__Your assignment__
Below are the records; restate word for word the lines from the first through the one containing "classes of laws. *)", and only those.

*** Record excerpts Section Begins ***

(* ===== verification/Wrappers.v ===== *)
(** * Wrappers around a call: caching, retries, logging set-up, profiling

    [cache_aside] of [resilience/cache/aside.py], [TenacityRetryPolicy] of
    [resilience/retry/tenacity_adapter.py], [JsonLoggerFactory] of
    [observability/logging/factory.py] and [observability/profiling/sampler.py].  The
    packages tenacity, structlog and pyinstrument and the module tracemalloc are parameters;
    what is relied on of tenacity's iteration and of structlog's processors is stated in
    classes of laws. *)
From S2P Require Import Prelude PyString OrderedDict PyValue Retry TaggedCache Masking.

(** ** The cache-aside decorator *)

Section CacheAside.
Context {V C W : Type} (float_repr : Q → string).

(** The object given as [cache]: its [set] takes the keyword [tags], as a
    [TaggedCacheStore] does, or it does not, as the protocol [SimpleCache] declares. *)
Inductive CacheObject :=
| TaggedObject (get : string → PyM C (option V)) (set : string → option V → Q → list string → PyM C unit)
| SimpleObject (get : string → PyM C (option V)) (set : string → option V → Q → PyM C unit).

(** [_AdapterCache]. *)
Definition AdapterCache_get (c : CacheObject) (key : string) : PyM C (option V) :=
  match c with TaggedObject get _ | SimpleObject get _ => get key end.
(** The three kinds nest: around a test that leaves the toxics alone they change neither its
    outcome nor, in the end, the toxics of the server. *)
Theorem toxics_nested {W A} client_request `{!ToxiproxyServer (W := W) client_request} api proxy ms jitter rate limit n1 n2 n3 (body : PyM W A) w :
  (∀ w, toxics (snd (body w)) = toxics w) → NoDup [n1; n2; n3] →
  Forall (λ n, api +:+ toxic_path proxy n ∉ toxics w) [n1; n2; n3] →
  ∃ w1 w', toxics w1 = list_to_set (map (λ n, api +:+ toxic_path proxy n) [n3; n2; n1]) ∪ toxics w ∧
    ToxiproxyHarness_latency client_request api proxy ms jitter n1
      (ToxiproxyHarness_bandwidth client_request api proxy rate n2
        (ToxiproxyHarness_timeout client_request api proxy limit n3 body)) w = (fst (body w1), w') ∧
    toxics w' = toxics w.
Proof.
  intros Hb Hnd Hfree. set (addr n := api +:+ toxic_path proxy n) in *.
  assert (Hinj : ∀ m n, addr m = addr n → m = n).
  { intros m n. unfold addr, toxic_path. intros H. apply (inj (String.append api)) in H. apply (inj (String.append (toxics_path proxy))) in H.
    by apply (inj (String.append "/")) in H. }
  rewrite !NoDup_cons, !not_elem_of_cons in Hnd. destruct Hnd as ((H12 & H13 & _) & (H23 & _) & _).
  rewrite !Forall_cons in Hfree. destruct Hfree as (F1 & F2 & F3 & _).
  assert (E12 : addr n1 ≠ addr n2) by (intros E%Hinj; done). assert (E13 : addr n1 ≠ addr n3) by (intros E%Hinj; done).
  assert (E23 : addr n2 ≠ addr n3) by (intros E%Hinj; done).
  unfold ToxiproxyHarness_latency, ToxiproxyHarness_bandwidth, ToxiproxyHarness_timeout.
  assert (Hrm : ∀ x (X : gset string), x ∉ X → ({[x]} ∪ X) ∖ {[x]} = X) by set_solver.
  assert (Hin : ∀ x (X : gset string), bool_decide (x ∈ {[x]} ∪ X) = true) by (intros; apply bool_decide_eq_true_2; set_solver).
  match goal with |- context [with_toxic _ _ _ n1 _ ?a ?b w] => destruct (with_toxic_run client_request api proxy n1 "latency" a b w F1) as (wa & wz & Ha & Hz & ->) end.
  assert (F2' : addr n2 ∉ toxics wa) by (rewrite Ha, not_elem_of_union, not_elem_of_singleton; done).
  match goal with |- context [with_toxic _ _ _ n2 _ ?a ?b wa] => destruct (with_toxic_run client_request api proxy n2 "bandwidth" a b wa F2') as (wb & wy & Hwb & Hy & Eb) end.
  assert (F3' : addr n3 ∉ toxics wb) by (rewrite Hwb, Ha, !not_elem_of_union, !not_elem_of_singleton; done).
  match type of Eb with context [with_toxic _ _ _ n3 _ ?a ?b wb] => destruct (with_toxic_run client_request api proxy n3 "timeout" a b wb F3') as (wc & wx & Hwc & Hx & Ec) end.
  fold (addr n1) (addr n2) (addr n3) in *. rewrite Hb, Hwc in Hx. rewrite Hrm in Hx by done. rewrite Hb, Hwc, Hin in Ec.
  rewrite Ec in Hy, Eb. cbn [fst snd] in Hy, Eb. rewrite Hx, Hwb in Hy, Eb. rewrite Hrm in Hy by done. rewrite Hin in Eb.
  rewrite Eb in Hz |- *. cbn [fst snd] in Hz |- *. rewrite Hy, Ha in Hz |- *. rewrite Hrm in Hz by done. rewrite Hin.
  exists wc, wz. split_and!; [|done|done]. rewrite Hwc, Hwb, Ha. cbn [map list_to_set]. unfold addr. clear. set_solver.
Qed.
(** * QuestionnaireAnalysis (hw5_q1.py): a shallow embedding and its properties

    The class [QuestionnaireAnalysis] wraps one pandas table and offers five
    queries over it.  The embedding follows the source line by line:

    - the file is a list of JSON objects; under each of the eleven keys an
      object holds a value, null, or nothing at all (the key is absent);
    - a table is what [pd.DataFrame] builds from them: the columns that occur,
      each with the dtype pandas infers for it, and an ordered list of labelled
      rows (label = the pandas index).  A key that no object has gives no
      column, so the empty file gives a table without columns; a column of
      nulls only is an object column; nulls and numbers give a float column;
    - pandas objects live in a store of tables addressed by location, so that
      [pd.DataFrame(self.data)] (which shares its argument's data) and the
      in-place assignments [df[...] = ...] are modelled with their aliasing;
    - the methods run in a state-and-exception monad over that store;
    - the answers q1..q5 are binary64 floats and every operation on them is
      the float operation numpy performs, in numpy's order; ages are only ever
      compared, and are given by their exact values;
    - pandas is the pandas the code was written for (1.x, numpy before 2.0, no
      copy-on-write): [replace] turns an object column into a float column
      when it replaces a text in it and no text is left, an assignment
      [df[col][label] = v] writes into [df], [astype('UInt8')] refuses a value
      that is not one of 0..255, and the mean of a group is taken over the
      numeric columns with a compensated sum. *)

From Stdlib Require Import QArith Qround ZArith Lia Lqa String Ascii List Sorted OrderedTypeEx Floats.
From stdpp Require Import base list.
Import ListNotations.

Local Open Scope string_scope.
Local Open Scope list_scope.

(** A decimal literal stands for the nearest binary64 float, as Python reads
    it from the file. *)
Set Warnings "-inexact-float".

(** ** The JSON file *)

(** What an object holds under a numeric key: nothing (the key is absent),
    null, the text "nan", or a number. *)
Inductive jnum (A : Type) :=
  | JAbsent
  | JNull
  | JNan
  | JNumber (x : A).
Arguments JAbsent {A}.
Arguments JNull {A}.
Arguments JNan {A}.
Arguments JNumber {A} x.

(** What an object holds under a text key: nothing, null, or a string. *)
Inductive jtxt :=
  | JTAbsent
  | JTNull
  | JText (s : string).

Record json_object := mkObject {
  j_age : jnum Q;
  j_email : jtxt;
  j_first_name : jtxt;
  j_gender : jtxt;
  j_id : jnum float;
  j_last_name : jtxt;
  j_q1 : jnum float;
  j_q2 : jnum float;
  j_q3 : jnum float;
  j_q4 : jnum float;
  j_q5 : jnum float
}.

(** ** Cells and rows *)

(** A numeric cell of a table: a number (never the float NaN), the text
    "nan", or a missing value (NaN or None). *)
Inductive num :=
  | Num (x : float)
  | NanText
  | NaN.

(** A float as a cell. *)
Definition of_float (x : float) : num :=
  if PrimFloat.is_nan x then NaN else Num x.

(** The age cell.  [Flag] is a Python bool: line 137 stores one per row. *)
Inductive age_cell :=
  | Age (x : Q)
  | AgeNanText
  | AgeNaN
  | Flag (b : bool).

(** A text cell: a string or a missing value. *)
Inductive txt :=
  | Text (s : string)
  | TNaN.
(** X8. Integer quantities stay positive.  If every line of the cart has
    a positive quantity, this is still so after [addToCart] with a
    positive integer quantity, and after [updateCartItem] and
    [removeCartItem] with any integer index and any integer quantity: a
    line set to an integer of zero or less is removed, never kept.  (A
    quantity that is not a number is not covered.) *)
Theorem positiveQuantities_preserved (productId' : string) (quantity' : Z)
    (options' : list (string * string)) (index newQuantity : Z) (st : localStorage) :
  positiveQuantities (getCart st) ->
  (0 < quantity' ->
     positiveQuantities (getCart (addToCart productId' quantity' options' st))) /\
  positiveQuantities (getCart (updateCartItem index newQuantity st)) /\
  positiveQuantities (getCart (removeCartItem index st)).
Proof.
  unfold positiveQuantities. intros Hpos. split; [|split].
  - intros Hq. rewrite getCart_addToCart.
    destruct (list_find (sameLine productId' options') (getCart st))
      as [[i existing]|].
    + apply Forall_alter; [exact Hpos|].
      intros item _ Hitem. cbn [addQuantity quantity]. lia.
    + apply Forall_app. split; [exact Hpos|].
      constructor; [exact Hq | constructor].
  - destruct (getCart_updateCartItem_cases index newQuantity st)
      as [-> | [[Hq ->] | ->]].
    + exact Hpos.
    + apply Forall_alter; [exact Hpos|]. intros item _ _. exact Hq.
    + apply Forall_delete, Hpos.
  - unfold removeCartItem. rewrite getCart_saveCart.
    apply (Forall_of_sublist _ _ _ (splice_sublist index 1 (getCart st)) Hpos).
Qed.

Lemma positiveQuantities_preserved_witness :
  positiveQuantities (getCart (addToCart "m1" 2 [] (cartOf [oneUnit "m1"; oneUnit "c1"]))) /\
  positiveQuantities (getCart (updateCartItem 1 (-3) (cartOf [oneUnit "m1"; oneUnit "c1"]))) /\
  positiveQuantities (getCart (removeCartItem 1 (cartOf [oneUnit "m1"; oneUnit "c1"]))).
Proof.
  destruct (positiveQuantities_preserved "m1" 2 [] 1 (-3)
              (cartOf [oneUnit "m1"; oneUnit "c1"])) as [Hadd Hrest].
  - repeat constructor.
  - split; [apply Hadd; lia | exact Hrest].
Defined.

Lemma saveCart_saveCart cart1 cart2 st : saveCart cart1 (saveCart cart2 st) = saveCart cart1 st.
Proof. reflexivity. Qed.

Lemma addToCart_saveCart productId' quantity' options' st :
  addToCart productId' quantity' options' st
  = saveCart (getCart (addToCart productId' quantity' options' st)) st.
Proof. reflexivity. Qed.
(** * pyturbo: the turbofan geometry system [TurbofanGeom]

    A shallow embedding of [pyturbo/systems/turbofan/turbofan_geom.py] and of
    the defaults that [pyturbo/systems/turbofan/turbofan.py] gives it.

    [TurbofanGeom.compute] is straight-line float arithmetic on the inwards of
    the system.  It is written once, over an interface [Numeric] of the
    operations it uses (Python float arithmetic, [np.sqrt], [np.tan],
    [np.radians], [np.pi], the builtin [max]), and read at two instances:

    - [Exact]: the real numbers, the exact arithmetic the float code
      approximates; the algebraic properties are proved here, each with the
      condition under which the square root, the quotient and the tangent
      are the mathematical ones;
    - [Binary64]: IEEE 754 binary64, the arithmetic NumPy runs, for the
      questions about NaN and about bit-identical results.

    What follows from the data flow of [compute] alone is proved once, for
    every instance. *)

From Stdlib Require Import Bool ZArith QArith Floats.
From Stdlib Require Uint63.
From Stdlib Require Import Reals Lra Psatz.

Set Implicit Arguments.

(** ** The numeric interface *)

Declare Scope num_scope.
Delimit Scope num_scope with num.

Class Numeric (F : Type) : Type := {
  (* a decimal literal of the source text *)
  lit : Q -> F;
  fadd : F -> F -> F;
  fsub : F -> F -> F;
  fmul : F -> F -> F;
  fdiv : F -> F -> F;
  (* unary minus *)
  fneg : F -> F;
  (* [x ** 2] *)
  fpow2 : F -> F;
  np_sqrt : F -> F;
  np_tan : F -> F;
  np_radians : F -> F;
  np_pi : F;
  (* the builtin [max] of two floats *)
  py_max : F -> F -> F;
  (* [pyturbo.utils.slope_to_drdz], which is not among the sources: an
     angle in degrees is turned into the slope stored in a C1 keypoint *)
  slope_to_drdz : F -> F
}.
(** What the consumer does with one message. *)
Definition write_message (f : list Z) (m : ChanWrite) : list Z := foldl WriteAt f (W m).

(** ** The contents of a plot file *)

Lemma SCOOPS_Z : Z.of_nat SCOOPS = 4096.
Proof. reflexivity. Qed.
Lemma onceHandle_Z : Z.of_nat onceHandle = 400.
Proof. reflexivity. Qed.
#[global] Opaque SCOOPS onceHandle.

Ltac plot_sizes := sizes; pose proof SCOOPS_Z; pose proof onceHandle_Z.

(** Byte [r] of scoop [k] of a plotter's buffer. *)
Definition plot_byte (cell : list Z) (k r : nat) : Z :=
  if decide (r < 32)%nat then cell !!! (32 * (2 * k) + r)%nat
  else cell !!! ((CELL_SIZE - (2 * k + 1)) * 32 + (r - 32))%nat.

Lemma plot_byte_lo cell k r :
  (2 * k < CELL_SIZE)%nat -> length cell = (HASH_SIZE * CELL_SIZE)%nat -> (r < 32)%nat ->
  cell !! (32 * (2 * k) + r)%nat = Some (plot_byte cell k r).
Proof.
  intros. unfold plot_byte. rewrite decide_True by done.
  apply list_lookup_lookup_total_lt. plot_sizes. lia.
Qed.

Lemma plot_byte_hi cell k r :
  (2 * k < CELL_SIZE)%nat -> length cell = (HASH_SIZE * CELL_SIZE)%nat -> (r < 32)%nat ->
  cell !! ((CELL_SIZE - (2 * k + 1)) * 32 + r)%nat = Some (plot_byte cell k (32 + r)).
Proof.
  intros. unfold plot_byte. rewrite decide_False by lia.
  replace (32 + r - 32)%nat with r by lia.
  apply list_lookup_lookup_total_lt. plot_sizes. lia.
Qed.

(** The inner loop fills the 64 bytes of nonce [q]. *)
Lemma chunk_inner (cells : list (list Z)) (cell : list Z) q k data0 :
  cells !! q = Some cell -> (2 * k < CELL_SIZE)%nat ->
  length cell = (HASH_SIZE * CELL_SIZE)%nat -> (64 * S q <= length data0)%nat ->
  exists data,
    for_up 0 32 (fun r data =>
      cell ← cells !! q;
      a ← cell !! (32 * (2 * k) + r)%nat;
      data ← store data (q * 64 + r) a;
      b ← cell !! ((CELL_SIZE - (2 * k + 1)) * 32 + r)%nat;
      store data (q * 64 + 32 + r) b) data0 = Some data /\
    length data = length data0 /\
    forall p, data !! p = if decide (64 * q <= p < 64 * S q)%nat
                          then Some (plot_byte cell k (p - 64 * q)) else data0 !! p.
Proof.
  intros Hq Hk Hc Hl. rewrite Hq.
  edestruct (for_up_inv (fun r data => (r <= 32)%nat /\ length data = length data0 /\ forall p,
    data !! p = if decide (64 * q <= p < 64 * q + r \/ 64 * q + 32 <= p < 64 * q + 32 + r)%nat
                then Some (plot_byte cell k (p - 64 * q)) else data0 !! p))
    as (data & -> & _ & Hd & Hp).
  - split_and!; [lia|done|]. intros p. by rewrite decide_False by lia.
  - intros r data Hr (_ & Hd & Hp). cbn [mbind option_bind].
    rewrite plot_byte_lo by (done || lia). cbn [mbind option_bind].
    rewrite store_Some by lia. cbn [mbind option_bind].
    rewrite plot_byte_hi by (done || lia). cbn [mbind option_bind].
    rewrite store_Some by (rewrite length_insert; lia).
    eexists. split; [reflexivity|]. rewrite !length_insert. split_and!; [lia|done|].
    intros p. rewrite !list_lookup_insert, !length_insert. repeat case_decide; try lia; rewrite ?Hp;
      repeat case_decide; try lia; try (do 2 f_equal; lia); done.
  - exists data. split_and!; [done|done|]. intros p. rewrite Hp.
    repeat case_decide; done || lia.
Qed.

Lemma chunk_data_eq (cells : list (list Z)) k :
  (2 * k < CELL_SIZE)%nat -> Forall (fun c => length c = HASH_SIZE * CELL_SIZE)%nat cells ->
  exists data, chunk_data cells (length cells) k = Some data /\
    length data = (64 * length cells)%nat /\
    forall q r, (q < length cells)%nat -> (r < 64)%nat ->
      data !! (64 * q + r)%nat = Some (plot_byte (cells !!! q) k r).
Proof.
  intros Hk Hcells. unfold chunk_data.
  edestruct (for_up_inv (fun n (data : list Z) => length data = (64 * length cells)%nat /\
    forall q r, (q < n)%nat -> (r < 64)%nat ->
      data !! (64 * q + r)%nat = Some (plot_byte (cells !!! q) k r)))
    as (data & -> & Hd & Hp); [| |by exists data].
  - split; [apply length_replicate|lia].
  - intros n data [_ Hn] (Hd & Hp).
    destruct (lookup_lt_is_Some_2 cells n) as [cell Hcell]; [lia|].
    destruct (chunk_inner cells cell n k data) as (data' & -> & Hd' & Hp'); try done; [|lia|].
    { by eapply (Forall_lookup_1 _ _ _ _ Hcells). }
    exists data'. split_and!; [done|lia|]. intros q r Hq Hr. rewrite Hp'.
    destruct (decide (q = n)) as [->|].
    + rewrite decide_True by lia. rewrite (list_lookup_total_correct _ _ _ Hcell).
      do 2 f_equal. lia.
    + rewrite decide_False by lia. apply Hp; lia.
Qed.
(** What both sides of the protocol compute from the selected scoop. *)
Lemma seal_target_scoop gensig number :
  bytes gensig ->
  exists k, GetScoopID (GenHash gensig number) = Some (Z.of_nat k) /\ (k < 256)%nat /\
    forall plotID nonce, exists s1 s2,
      let cells := rearrange_ref (plot_ref nonce plotID) in
      slice cells (64 * k) (64 * k + 32) = Some s1 /\
      slice cells (64 * k + 32) (64 * k + 64) = Some s2 /\
      slice (CalcTarget s1 s2 gensig) 24 (length (CalcTarget s1 s2 gensig))
      = Some (drop 24 (CalcTarget s1 s2 gensig)) /\
      be_get (drop 24 (CalcTarget s1 s2 gensig)) = seal_target gensig number plotID nonce.
Proof.
  intros Hg.
  assert (bytes (gensig ++ PutUint64 number)) as Hgn by (apply bytes_app; split; [done|apply be_put_bytes]).
  assert (GenHash gensig number = gen_hash gensig number) as ->
    by (unfold GenHash; by rewrite BytesToHash_digest).
  assert (length (gen_hash gensig number) = 32%nat) as Hlen by (by apply digest_length).
  destruct (lookup_lt_is_Some_2 (gen_hash gensig number) 31) as [b Hb]; [lia|].
  assert (is_byte b) as Hbb by (eapply Forall_lookup_1; [apply digest_bytes|exact Hb]).
  destruct (scoop_of_byte _ _ Hb Hbb) as [-> Hr]. exists (Z.to_nat b).
  unfold is_byte in Hbb. split; [f_equal; lia|]. split; [lia|]. intros plotID nonce.
  destruct (scoop_rearrange_ref (plot_ref nonce plotID) (Z.to_nat b)) as [E1 E2];
    [apply length_plot_ref|sizes; lia|].
  eexists _, _. cbv zeta. split; [exact E1|]. split; [exact E2|].
  unfold seal_target. rewrite (list_lookup_total_correct _ _ _ Hb).
  set (sc := scoop_of (plot_ref nonce plotID) (Z.to_nat b)).
  assert (bytes (sc ++ gensig)) as Hsc.
  { apply bytes_app. split; [|done]. apply bytes_app. split; apply cell_at_bytes, plot_ref_bytes. }
  assert (CalcTarget (cell_at (plot_ref nonce plotID) (2 * Z.to_nat b))
    (cell_at (plot_ref nonce plotID) (CELL_SIZE - (2 * Z.to_nat b + 1))) gensig = digest (sc ++ gensig))
    as -> by (unfold CalcTarget; by rewrite BytesToHash_digest).
  rewrite slice_Some by (rewrite digest_length by done; lia). split; [|reflexivity].
  rewrite take_ge; [reflexivity|]. rewrite length_drop. lia.
Qed.

Lemma seal_deadline_eq {E} gensig number plotID nonce bt :
  bytes gensig ->
  seal_deadline (E:=E) gensig number plotID nonce bt
  = or_panic (CalcDeadLine (seal_target gensig number plotID nonce) bt).
Proof.
  intros Hg. unfold seal_deadline. cbv zeta.
  destruct (seal_target_scoop gensig number Hg) as (k & -> & Hk & Hs).
  destruct (Hs plotID nonce) as (s1 & s2 & E1 & E2 & E3 & <-). cbv zeta in E1, E2.
  rewrite or_panic_bind, Nat2Z.id, GenCell_eq, or_panic_bind, E1, or_panic_bind, E2, or_panic_bind.
  by rewrite E3, or_panic_bind.
Qed.


(** The whole header is well formed and its base target positive. *)
Definition seal_wf (h : Header) : Prop := header_wf h /\ 0 < val (BaseTarget h).

Lemma Uint64_8 l : length l = 8%nat -> Uint64 l = Some (be_get l).
Proof.
  intros Hl. unfold Uint64. rewrite decide_True by lia. by rewrite take_ge by lia.
Qed.

Lemma CalcPlotID_23 a : length a = 23%nat -> CalcPlotID a = Some (be_get (drop 15 a)).
Proof.
  intros Ha. unfold CalcPlotID. rewrite slice_Some, some_bind by lia.
  rewrite take_ge by (rewrite length_drop; lia). apply Uint64_8. rewrite length_drop. lia.
Qed.

(** The target of a header's own nonce and plot id. *)
Definition header_target (h : Header) : Z :=
  seal_target (GenSig h) (big_Uint64 (val (Number h))) (be_get (PlotID h)) (be_get (Nonce h)).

*** Record excerpts Section Ends ***

__Exercise output__
(* ===== verification/Wrappers.v ===== *)
(** * Wrappers around a call: caching, retries, logging set-up, profiling

    [cache_aside] of [resilience/cache/aside.py], [TenacityRetryPolicy] of
    [resilience/retry/tenacity_adapter.py], [JsonLoggerFactory] of
    [observability/logging/factory.py] and [observability/profiling/sampler.py].  The
    packages tenacity, structlog and pyinstrument and the module tracemalloc are parameters;
    what is relied on of tenacity's iteration and of structlog's processors is stated in
    classes of laws. *)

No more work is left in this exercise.